== WORK TO BE COMPLETED ==
Going line by line through the listing below, count those with the string "integer" and answer with the number alone.

== DATA TO PROCESS ==

Lemma sort_scan_later s pos chars :
  (0 < pos)%Z → (pos + Z.of_nat (length s) + 2 < 2 ^ 32)%Z →
  sort_scan s pos chars =
  match first_wildcard s with
  | Some i => (pos + Z.of_nat i + 2, if bool_decide (i = O) then chars else 128)%Z
  | None => (0, if bool_decide (s = []) then chars else 128)%Z
  end.
Proof.
  assert (∀ c s pos chars, c ≠ k_wild_escape → (0 < pos)%Z →
    (pos + Z.of_nat (length (c :: s)) + 2 < 2 ^ 32)%Z →
    sort_scan s (pos + 1) 128 =
      match first_wildcard s with Some i => (pos + 1 + Z.of_nat i + 2, 128) | None => (0, 128) end%Z →
    sort_scan (c :: s) pos chars =
    match first_wildcard (c :: s) with
    | Some i => (pos + Z.of_nat i + 2, if bool_decide (i = O) then chars else 128)%Z
    | None => (0, 128)%Z
    end) as Hstep.
  { clear. intros c s pos chars Hc Hp Hlen Hs. simpl length in Hlen.
    rewrite sort_scan_cons, first_wildcard_cons by done. destruct (is_wild c).
    - rewrite !u32_small by (rewrite ?u32_small; lia).
      rewrite (bool_decide_eq_false_2 (_ = 1%Z)) by lia. cbn [andb]. csimpl. f_equal. lia.
    - rewrite Hs. destruct (first_wildcard s); csimpl; [|done]. f_equal. lia. }
  revert pos chars. induction s as [|c|c d s IH1 IH2] using str_ind2; intros pos chars Hp Hlen.
  - done.
  - destruct (decide (c = k_wild_escape)) as [->|Hc]; [done|]. rewrite Hstep; [|done..].
    by destruct (first_wildcard [c]).
  - destruct (decide (c = k_wild_escape)) as [->|Hc].
    + change (sort_scan (k_wild_escape :: d :: s) pos chars) with (sort_scan s (pos + 2) 128).
      change (first_wildcard (k_wild_escape :: d :: s)) with ((λ n, 2 + n) <$> first_wildcard s).
      simpl length in Hlen. rewrite IH1 by lia.
      destruct (first_wildcard s) as [i|]; csimpl; [|by destruct s].
      f_equal; [lia|]. by destruct i.
    + rewrite Hstep; [|done..|].
      * by destruct (first_wildcard (c :: d :: s)).
      * simpl length in Hlen. rewrite IH2 by (simpl length; lia).
        destruct (first_wildcard (d :: s)) as [i|]; [|done]. by destruct i.
Qed.

Lemma get_sort_rank s :
  (Z.of_nat (length (c_str s)) < 2 ^ 32 - 4)%Z → get_sort [Some s] = sort_rank (c_str s).
Proof.
  intros Hlen.
  assert (get_sort [Some s] =
    let '(wild_pos, chars) := sort_scan (c_str s) 0 0 in
    u64 (if bool_decide (wild_pos = 0%Z) then chars else Z.min wild_pos 127)) as ->.
  { unfold get_sort. cbn [foldl]. by destruct (sort_scan (c_str s) 0 0). }
  assert (∀ z, (0 ≤ z < 2 ^ 64)%Z → u64 z = z) as Hu by apply u64_small.
  destruct (c_str s) as [|c t]; [done|]. unfold sort_rank.
  rewrite (bool_decide_eq_false_2 (c :: t = [])) by done. simpl length in Hlen.
  destruct (decide (c = k_wild_escape)) as [->|Hc].
  - rewrite bool_decide_eq_false_2 by done. destruct t as [|d t]; [done|].
    change (sort_scan (k_wild_escape :: d :: t) 0 0) with (sort_scan t 2 128).
    change (first_wildcard (k_wild_escape :: d :: t)) with ((λ n, 2 + n) <$> first_wildcard t).
    simpl length in Hlen. rewrite sort_scan_later by lia. destruct (first_wildcard t) as [i|]; csimpl.
    + rewrite bool_decide_eq_false_2 by lia. rewrite Hu by lia. lia.
    + by destruct (bool_decide (t = [])).
  - rewrite sort_scan_cons, first_wildcard_cons by done. destruct (is_wild c) eqn:Ew.
    + change (u32 (0 + 1)) with 1%Z. change (u32 (1 + 1)) with 2%Z. cbn [andb].
      destruct (decide (c = k_wild_many ∧ t = [])) as [[-> ->]|Hn]; [done|].
      rewrite (bool_decide_eq_false_2 (c :: t = [k_wild_many])) by (intros [=]; tauto).
      destruct (bool_decide (1%Z = 1%Z) && _ && _) eqn:E; [|done].
      apply andb_true_iff in E as [E ?]. bool_to_prop. tauto.
    + rewrite bool_decide_eq_false_2 by (intros [= -> _]; done).
      rewrite sort_scan_later by lia. destruct (first_wildcard t) as [i|]; csimpl.
      * rewrite bool_decide_eq_false_2 by lia. rewrite Hu by lia. lia.
      * by destruct (bool_decide (t = [])).
Qed.

(** ** Main results *)

(** C8: for every pattern in which no run of wildcards that begins with [%] contains
    a [_], [match_sql_wild] decides LIKE, escapes included: it accepts a string
    exactly when the declarative relation holds. *)
Theorem match_sql_wild_correct s p :
  plain_runs p = true → match_sql_wild s p = true ↔ like s p.
Proof. intros Hp. destruct (match_sql_wild_spec s p) as [H1 H2]. split; auto. Qed.

Lemma match_sql_wild_correct_witness :
  plain_runs ($"a\%_b%c") = true ∧ like ($"a%xb..c") ($"a\%_b%c").
Proof.
  split; [reflexivity|].
  apply (match_sql_wild_correct ($"a%xb..c") ($"a\%_b%c")); [reflexivity|vm_compute; reflexivity].
Defined.

(** A [_] that follows a [%] in the same run is not charged for a character: the
    string is accepted although LIKE rejects it, because the loop over the run
    never advances the string. On all patterns the error is one-sided: what LIKE
    accepts is accepted. *)
Theorem match_sql_wild_overaccepts :
  (∀ s p, like s p → match_sql_wild s p = true) ∧
  match_sql_wild ($"a") ($"%_a") = true ∧ ¬ like ($"a") ($"%_a").
Proof.
  split; [intros s p; apply match_sql_wild_spec|]. split; [vm_compute; reflexivity|].
  intros (u & v & Huv & (c & w & -> & (x & -> & _)%like_lit_inv)%like_one_inv)%like_many_suffix;
    [|by left|done|done].
  destruct u as [|? [|]]; simplify_eq.
Qed.
(* ===== verification/Version.v ===== *)
(** * Versions

    Model of [mysqlshdk/libs/utils/version.{h,cc}]: parsing and printing of MySQL
    version numbers, their order, and the release calendar behind
    [corresponding_versions].

    Components are [int]s, kept as [Z]; [std::from_chars] on [int] is modelled with
    its range check. *)
From S2P Require Import Prelude UtilsString.

Open Scope nat_scope.

Definition INT_MAX : Z := 2 ^ 31 - 1.
Definition INT_MIN : Z := - 2 ^ 31.

(** ** std::from_chars on int *)

Inductive errc := errc_ok | errc_invalid_argument | errc_result_out_of_range.

(** Leading digits and the rest. *)
Fixpoint take_digits (s : str) : str * str :=
  match s with
  | c :: s' => if isdigit c then let '(d, r) := take_digits s' in (c :: d, r) else ([], s)
  | [] => ([], [])
  end.

(** The error code, the value and what is left of the input ([result.ptr]). *)
Definition from_chars_int (s : str) : errc * Z * str :=
  let '(neg, body) := match s with
                      | c :: s' => if bool_decide (c = "-"%char) then (true, s') else (false, s)
                      | [] => (false, [])
                      end in
  let '(digits, rest) := take_digits body in
  match digits with
  | [] => (errc_invalid_argument, 0%Z, s)
  | _ =>
      let v := if neg : bool then (- dec_value digits 0)%Z else dec_value digits 0 in
      if (INT_MIN <=? v)%Z && (v <=? INT_MAX)%Z then (errc_ok, v, rest)
      else (errc_result_out_of_range, 0%Z, rest)
  end.

(** ** Version *)

Record Version := {
  _major : Z;
  _minor : option Z;
  _patch : option Z;
  _extra : option str;
}.

#[global] Instance Version_eq_dec : EqDecision Version.
Proof. solve_decision. Defined.

(** The constructors from numbers. *)
Definition version2 (major minor : Z) : Version :=
  {| _major := major; _minor := Some minor; _patch := None; _extra := None |}.
Definition version3 (major minor patch : Z) : Version :=
  {| _major := major; _minor := Some minor; _patch := Some patch; _extra := None |}.

Definition get_major (v : Version) : Z := _major v.
Definition get_minor (v : Version) : Z := default 0%Z (_minor v).
Definition get_patch (v : Version) : Z := default 0%Z (_patch v).
Definition get_extra (v : Version) : str := default [] (_extra v).

Definition parse_token (data : str) : result Z :=
  let '(ec, value, ptr) := from_chars_int data in
  match ec with
  | errc_ok =>
      if bool_decide (ptr ≠ [])
      then Throw (invalid_argument "Error parsing version: Only digits allowed for version numbers")
      else Ok value
  | errc_invalid_argument => Throw (invalid_argument "Error parsing version: Not an integer")
  | errc_result_out_of_range =>
      Throw (invalid_argument "Error parsing version: Out of integer range")
  end.

(** The constructor from a string. *)
Definition parse_version (version : str) : result Version :=
  match version with
  | [] => Ok {| _major := 0; _minor := None; _patch := None; _extra := None |}
  | _ =>
      let tokens := str_split version ($"-") 1 false in
      if bool_decide (length tokens = 1) && bool_decide (length version = 5) &&
         forallb isdigit version
      then
        major ← parse_token (substr version 0 1);
        minor ← parse_token (substr version 1 2);
        patch ← parse_token (substr version 3 2);
        Ok {| _major := major; _minor := Some minor; _patch := Some patch; _extra := None |}
      else
        let extra := if bool_decide (length tokens = 2) then tokens !! 1 else None in
        match str_split (nth 0 tokens []) ($".") (-1) false with
        | [t0; t1; t2] =>
            patch ← parse_token t2; minor ← parse_token t1; major ← parse_token t0;
            Ok {| _major := major; _minor := Some minor; _patch := Some patch; _extra := extra |}
        | [t0; t1] =>
            minor ← parse_token t1; major ← parse_token t0;
            Ok {| _major := major; _minor := Some minor; _patch := None; _extra := extra |}
        | [t0] =>
            major ← parse_token t0;
            Ok {| _major := major; _minor := None; _patch := None; _extra := extra |}
        | _ => Throw (invalid_argument "Invalid version format: 1 to 3 version numbers expected")
        end
  end.

Definition get_short (v : Version) : str :=
  to_string (_major v) ++ match _minor v with Some m => $"." ++ to_string m | None => [] end.

Definition get_base (v : Version) : str :=
  get_short v ++ match _minor v, _patch v with
                 | Some _, Some p => $"." ++ to_string p
                 | _, _ => []
                 end.

Definition get_full (v : Version) : str :=
  get_base v ++ match _extra v with Some e => $"-" ++ e | None => [] end.

Definition numeric (v : Version) : Z :=
  u32 (get_major v * 10000 + get_minor v * 100 + get_patch v).

Definition numeric_version_series (v : Version) : Z := (numeric v / 100)%Z.

Definition is_mds (v : Version) : bool :=
  match _extra v with Some e => str_endswith_pair e ($"cloud") | None => false end.

(** ** Order *)

Definition version_lt (v w : Version) : bool :=
  (_major v <? _major w)%Z ||
  (_major v =? _major w)%Z &&
    ((get_minor v <? get_minor w)%Z ||
     (get_minor v =? get_minor w)%Z && (get_patch v <? get_patch w)%Z).

Definition version_eq (v w : Version) : bool :=
  (_major v =? _major w)%Z && (get_minor v =? get_minor w)%Z && (get_patch v =? get_patch w)%Z.

Definition version_le (v w : Version) : bool :=
  version_lt v w ||
  ((_major v =? _major w)%Z && (get_minor v =? get_minor w)%Z && (get_patch v =? get_patch w)%Z).

Definition version_gt (v w : Version) : bool := negb (version_le v w).
Definition version_ge (v w : Version) : bool := negb (version_lt v w).
Definition version_ne (v w : Version) : bool := negb (version_eq v w).

Definition version_bool (v : Version) : bool :=
  negb ((get_major v =? 0)%Z && (get_minor v =? 0)%Z && (get_patch v =? 0)%Z).

Definition major_version_difference (source target : Version) : Z :=
  let major_version v :=
    let m := get_major v in if (5 =? m)%Z && (7 =? get_minor v)%Z then 7%Z else m in
  (major_version target - major_version source)%Z.

(** ** The release calendar *)

Definition k_minor_version_8_0 : Z := 0.
Definition k_minor_version_8_4 : Z := 4.
Definition k_minor_version : Z := 7.
Definition k_release_8_0_id : Z := 7.

Definition is_lts_release (v : Version) : bool :=
  if (8 =? get_major v)%Z
  then (k_minor_version_8_0 =? get_minor v)%Z || (k_minor_version_8_4 =? get_minor v)%Z
  else (k_minor_version =? get_minor v)%Z.

(** [detail::off_cycle_releases]: patch numbers, ascending, of an LTS series. *)
Definition detail_off_cycle_releases (version_id : Z) : option (list Z) :=
  if (version_id =? k_release_8_0_id)%Z then Some [39%Z]
  else if (version_id =? 8)%Z then Some [2%Z]
  else None.

Definition off_cycle_releases (v : Version) : option (list Z) :=
  let major := get_major v in
  detail_off_cycle_releases
    (if (8 =? major)%Z && (k_minor_version_8_0 =? get_minor v)%Z then k_release_8_0_id else major).

Definition is_off_cycle_release (v : Version) : bool :=
  if negb (is_lts_release v) then bool_decide (get_patch v ≠ 0%Z)
  else match off_cycle_releases v with
       | Some patch_versions => bool_decide (get_patch v ∈ patch_versions)
       | None => false
       end.

Definition count_planned_releases (major minor : Z) : Z :=
  if (8 =? major)%Z then minor else (minor + 1)%Z.

(** The reverse loop of [count_off_cycle_releases]. *)
Fixpoint count_down (patches : list Z) (patch count : Z) : Z :=
  match patches with
  | p :: patches => if (patch <? p)%Z then count_down patches patch (count - 1)%Z else count
  | [] => count
  end.

Definition count_off_cycle_releases (v : Version) : Z :=
  match off_cycle_releases v with
  | Some patch_versions =>
      count_down (reverse patch_versions) (get_patch v) (Z.of_nat (length patch_versions))
  | None => 0
  end.

(** The reverse loop of [lts_release_patch]. *)
Fixpoint adjust_patch (patches : list Z) (releases : Z) (allow_off_cycle : bool) : Z :=
  match patches with
  | p :: patches =>
      if (p <? releases)%Z then releases
      else if (p =? releases)%Z then if allow_off_cycle then releases else (releases - 1)%Z
      else adjust_patch patches (releases - 1)%Z allow_off_cycle
  | [] => releases
  end.

Definition lts_release_patch (major releases : Z) (allow_off_cycle : bool) : Z :=
  match detail_off_cycle_releases major with
  | Some patch_versions =>
      adjust_patch (reverse patch_versions) (releases + Z.of_nat (length patch_versions))%Z
        allow_off_cycle
  | None => releases
  end.

(** The [while (true)] loop: the versions in the order they are appended, [None]
    when it does not end within [fuel] turns. [back] is the major number of
    [result.back()]. *)
Fixpoint corresponding_loop (fuel : nat) (back planned_releases : Z) (is_off_cycle : bool)
    : option (list Version) :=
  match fuel with
  | O => None
  | S fuel =>
      let lts_release_major := (back - 1)%Z in
      if (k_release_8_0_id =? lts_release_major)%Z
      then Some [version3 8 k_minor_version_8_0
                   (lts_release_patch k_release_8_0_id (33 + planned_releases) is_off_cycle)]
      else
        let lts_release_minor :=
          if (8 =? lts_release_major)%Z then k_minor_version_8_4 else k_minor_version in
        rest ← corresponding_loop fuel lts_release_major
                 (planned_releases + count_planned_releases lts_release_major lts_release_minor)%Z
                 is_off_cycle;
        Some (version3 lts_release_major lts_release_minor
                (lts_release_patch lts_release_major planned_releases is_off_cycle) :: rest)
  end.

(** [planned_releases] before the loop. *)
Definition planned_at (version : Version) : Z :=
  let planned := count_planned_releases (get_major version) (get_minor version) in
  if is_lts_release version
  then (planned + get_patch version - count_off_cycle_releases version)%Z else planned.

Definition corresponding_versions (version : Version) : option (list Version) :=
  l ← corresponding_loop (Z.to_nat (get_major version)) (get_major version) (planned_at version)
        (is_off_cycle_release version);
  Some (reverse (version :: l)).

Definition get_first_lts_version (version : Version) : Version :=
  let major := get_major version in
  if (major =? 8)%Z then version3 8 4 0 else version3 major 7 0.

Definition get_first_innovation_version (version : Version) : Version :=
  let major := get_major version in
  if (major =? 8)%Z then version3 8 1 0 else version3 major 0 0.

#[global] Arguments parse_token : simpl never.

== REPLY TO THE EXERCISE ==
2